Lire silencieusement et lire à voix haute Quand je lis
silencieusement, je m'entends lire de l'intérieur, si peu, si loin que je n'en
prends plus conscience. Est-ce vraiment une voix ? Pourtant… Quand je lis à voix haute,
je m'entends lire de l'intérieur et de l'extérieur. De "l'extérieur",
on le comprend : mes oreilles perçoivent les sons qui sortent de ma bouche. Mais de
"l'intérieur" ? Oui, c'est toute ma boîte crânienne qui vibre, qui me
donne une écoute interne "par voie osseuse". Une voix que je connais,
mais qui est différente de celle que j'entends quand je m'écoute dans un
enregistrement. De là, la difficulté à accepter ou à aimer sa voix enregistrée.
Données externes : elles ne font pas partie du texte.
Lemma span_app (e : nat -> R * R) (lo m1 m2 : nat) :
  combine Rmult Rplus (span Rmult Rplus e lo m1)
          (span Rmult Rplus e (lo + m1 + 1) m2)
  = span Rmult Rplus e lo (m1 + m2 + 1).
Proof.
  induction m2 as [|m2 IH].
  - cbn [span]. replace (m1 + 0 + 1) with (S m1) by lia. cbn [span].
    replace (lo + S m1) with (lo + m1 + 1) by lia. reflexivity.
  - cbn [span]. rewrite <- combine_assoc, IH.
    replace (m1 + S m2 + 1) with (S (m1 + m2 + 1)) by lia. cbn [span].
    replace (lo + m1 + 1 + S m2) with (lo + S (m1 + m2 + 1)) by lia.
    reflexivity.
Qed.

(** A window of twice the width is the two windows of that width
    behind each other. *)
Lemma window_double (e : nat -> R * R) (k S : nat) :
  1 <= S -> S <= k ->
  combine Rmult Rplus (window Rmult Rplus e (k - S) S)
          (window Rmult Rplus e k S)
  = window Rmult Rplus e k (2 * S).
Proof.
  intros HS Hk. unfold window.
  replace (Nat.min S (k + 1)) with S by lia.
  set (m := Nat.min S (k - S + 1)).
  assert (Hm : 1 <= m) by (unfold m; lia).
  replace (k + 1 - S) with ((k - S + 1 - m) + (m - 1) + 1) by lia.
  rewrite span_app.
  replace (k - S + 1 - m + (m - 1) + 1 - (k - S + 1 - m + (m - 1) + 1)) with 0 by lia.
  f_equal; unfold m; lia.
Qed.

Lemma window_clipped (e : nat -> R * R) (k S S' : nat) :
  k < S -> k < S' ->
  window Rmult Rplus e k S = window Rmult Rplus e k S'.
Proof. intros H1 H2. unfold window. f_equal; lia. Qed.

(** After the rounds of strides 1, 2, ..., below [S], position [k] holds
    the window of width [S] that ends there. *)
Lemma up_loop_windows (e : list nat -> nat -> R * R) (fuel : nat) :
  forall (S : nat) (a b : tensor R) n rest,
  shape a = n :: rest -> shape b = n :: rest ->
  1 <= S -> n - S <= fuel ->
  (forall k r, k < n -> in_shape rest r ->
     elem_at (a, b) k r = window Rmult Rplus (e r) k S) ->
  exists S' a' b',
    up_loop Rmult Rplus fuel (Z.of_nat n) (Z.of_nat S) (a, b)
    = Some (Z.of_nat S', (a', b'))
    /\ shape a' = n :: rest /\ shape b' = n :: rest
    /\ forall k r, k < n -> in_shape rest r ->
         elem_at (a', b') k r = span Rmult Rplus (e r) 0 k.
Proof.
  induction fuel as [|fuel IH]; intros S a b n rest Ha Hb HS Hf Hinv.
  - cbn [up_loop]. destruct (Z.ltb_spec (Z.of_nat S) (Z.of_nat n)); [lia|].
    exists S, a, b. split; [reflexivity|]. split; [assumption|].
    split; [assumption|]. intros k r Hk Hr. rewrite Hinv by assumption.
    unfold window. f_equal; lia.
  - cbn [up_loop]. destruct (Z.ltb_spec (Z.of_nat S) (Z.of_nat n)) as [Hlt|Hge].
    + destruct (@up_round_entries R Rmult Rplus S a b n rest Ha Hb HS)
        as (a1 & b1 & -> & Ha1 & Hb1 & He1); [lia|].
      cbn [bind].
      replace (Z.of_nat S * 2)%Z with (Z.of_nat (2 * S)) by lia.
      apply IH; try assumption; try lia.
      intros k r Hk Hr. rewrite He1 by assumption.
      destruct (Nat.ltb_spec k S) as [HkS|HkS].
      * rewrite Hinv by assumption. apply window_clipped; lia.
      * rewrite !Hinv by (assumption || lia). apply window_double; lia.
    + exists S, a, b. split; [reflexivity|]. split; [assumption|].
      split; [assumption|]. intros k r Hk Hr. rewrite Hinv by assumption.
      unfold window. f_equal; lia.
Qed.

(** The recurrence from 0 gives the driven terms of the spans. *)
Lemma recurrence_from_span (e : nat -> R * R) (m j : nat) :
  recurrence_from Rmult Rplus (snd (span Rmult Rplus e 0 j))
                  (map (fun k => fst (e k)) (seq (S j) m))
                  (map (fun k => snd (e k)) (seq (S j) m))
  = map (fun k => snd (span Rmult Rplus e 0 k)) (seq (S j) m).
Proof.
  revert j. induction m as [|m IH]; intros j; [reflexivity|].
  cbn [seq map recurrence_from].
  assert (Hh : Rplus (Rmult (fst (e (S j))) (snd (span Rmult Rplus e 0 j)))
                     (snd (e (S j)))
               = snd (span Rmult Rplus e 0 (S j))).
  { cbn [span combine snd fst Nat.add]. ring. }
  rewrite Hh. f_equal. apply IH.
Qed.

Lemma recurrence_span (e : nat -> R * R) (n : nat) :
  recurrence_from Rmult Rplus 0%R
                  (map (fun k => fst (e k)) (seq 0 n))
                  (map (fun k => snd (e k)) (seq 0 n))
  = map (fun k => snd (span Rmult Rplus e 0 k)) (seq 0 n).
Proof.
  destruct n as [|n]; [reflexivity|].
  cbn [seq map recurrence_from].
  assert (Hh : Rplus (Rmult (fst (e 0)) 0) (snd (e 0))
               = snd (span Rmult Rplus e 0 0)).
  { cbn [span]. ring. }
  rewrite Hh. f_equal. apply recurrence_from_span.
Qed.

(** X3. The first loop of [associative_scan], on its own, computes the scan:
    on tensors of any length along the scan axis it returns, and at every
    position of the other axes the driven terms are the values of the
    recurrence [h_t = A_t * h_{t-1} + Bu_t] from [h = 0], and the pairs
    are the sequential left fold of [binary_operator]. *)
Theorem first_loop_is_the_scan (a b : tensor R) (n : nat) (rest : list nat) :
  shape a = n :: rest -> shape b = n :: rest ->
  exists stride a' b',
    up_loop Rmult Rplus n (Z.of_nat n) 1 (a, b) = Some (stride, (a', b'))
    /\ shape a' = n :: rest /\ shape b' = n :: rest
    /\ forall r, in_shape rest r ->
         column b' r n
         = recurrence_from Rmult Rplus 0%R (column a r n) (column b r n)
         /\ elems (a', b') r n
            = sequential_fold Rmult Rplus (elems (a, b) r n).
Proof.
  intros Ha Hb.
  destruct (@up_loop_windows (fun r k => elem_at (a, b) k r) n 1 a b n rest
              Ha Hb)
    as (S' & a' & b' & E & Ha' & Hb' & He); try lia.
  { intros k r Hk Hr. unfold window.
    replace (Nat.min 1 (k + 1)) with 1 by lia.
    replace (k + 1 - 1) with k by lia. reflexivity. }
  change (Z.of_nat 1) with 1%Z in E.
  exists (Z.of_nat S'), a', b'. split; [exact E|].
  split; [assumption|]. split; [assumption|].
  intros r Hr. split.
  - transitivity (map (fun k => snd (span Rmult Rplus
                                          (fun k => elem_at (a, b) k r) 0 k))
                       (seq 0 n));
      [|symmetry; exact (recurrence_span (fun k => elem_at (a, b) k r) n)].
    unfold column. apply map_ext_in. intros k Hk. apply in_seq in Hk.
    pose proof (He k r) as Hkr. unfold elem_at at 1 in Hkr.
    cbn [fst snd] in Hkr.
    rewrite <- Hkr by (assumption || lia). reflexivity.
  - unfold elems. rewrite sequential_fold_span.
    apply map_ext_in. intros k Hk. apply in_seq in Hk.
    apply He; [lia|assumption].
Qed.

Lemma first_loop_is_the_scan_witness :
  exists stride a' b',
    up_loop Rmult Rplus 3 (Z.of_nat 3) 1
            (of_list 0%R [1; 2; 3]%R, of_list 0%R [4; 5; 6]%R)
    = Some (stride, (a', b'))
    /\ shape a' = [3] /\ shape b' = [3]
    /\ forall r, in_shape [] r ->
         column b' r 3
         = recurrence_from Rmult Rplus 0%R
             (column (of_list 0%R [1; 2; 3]%R) r 3)
             (column (of_list 0%R [4; 5; 6]%R) r 3)
         /\ elems (a', b') r 3
            = sequential_fold Rmult Rplus
                (elems (of_list 0%R [1; 2; 3]%R, of_list 0%R [4; 5; 6]%R) r 3).
Proof.
  apply (@first_loop_is_the_scan (of_list 0%R [1; 2; 3]%R)
           (of_list 0%R [4; 5; 6]%R) 3 []); reflexivity.
Defined.

(** X1. [binary_operator] is associative: on three pairs of real tensors of
    one shape, combining the first two and then the third gives, at
    every position, the values of combining the first with the
    combination of the last two. *)
Theorem binary_operator_associative
        (p q r : tensor R * tensor R) (s : list nat) :
  shape (fst p) = s -> shape (snd p) = s ->
  shape (fst q) = s -> shape (snd q) = s ->
  shape (fst r) = s -> shape (snd r) = s ->
  exists pq qr left right,
    binary_operator Rmult Rplus p q = Some pq
    /\ binary_operator Rmult Rplus q r = Some qr
    /\ binary_operator Rmult Rplus pq r = Some left
    /\ binary_operator Rmult Rplus p qr = Some right
    /\ shape (fst left) = s /\ shape (snd left) = s
    /\ shape (fst right) = s /\ shape (snd right) = s
    /\ forall idx, in_shape s idx ->
         entry (fst left) idx = entry (fst right) idx
         /\ entry (snd left) idx = entry (snd right) idx.
Proof.
  destruct p as [pa pb], q as [qa qb], r as [ra rb]. cbn [fst snd].
  intros H1 H2 H3 H4 H5 H6.
  unfold binary_operator, addcmul.
  repeat (erewrite bzip_same; [|eassumption || reflexivity
                                |eassumption || reflexivity]; cbn [bind]).
  do 4 eexists.
  split; [reflexivity|]. split; [reflexivity|].
  repeat (erewrite bzip_same; [|eassumption || reflexivity
                                |eassumption || reflexivity]; cbn [bind]).
  split; [reflexivity|]. split; [reflexivity|].
  cbn [fst snd shape entry].
  repeat split; try reflexivity;
    rewrite ?(bidx_in_shape _ _ H); ring.
Qed.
Mais d'une certaine manière,
dans la lecture personnelle, je pense ce que je lis, et je me pense, confronté
que je suis avec mon être intérieur, mes secrets, mes non-dits. Quand on lit à voix haute
près de moi, j'écoute non plus ma voix, mais une voix étrangère. Ce ne sont pas seulement des sons
"habités" par un autre. La voix a une "épaisseur", une
chaleur, une richesse harmonique qui personnalise ce qui est lu. Mais aussi le
débit, les pauses, les variations de hauteur, de vitesse disent un peu de l'autre.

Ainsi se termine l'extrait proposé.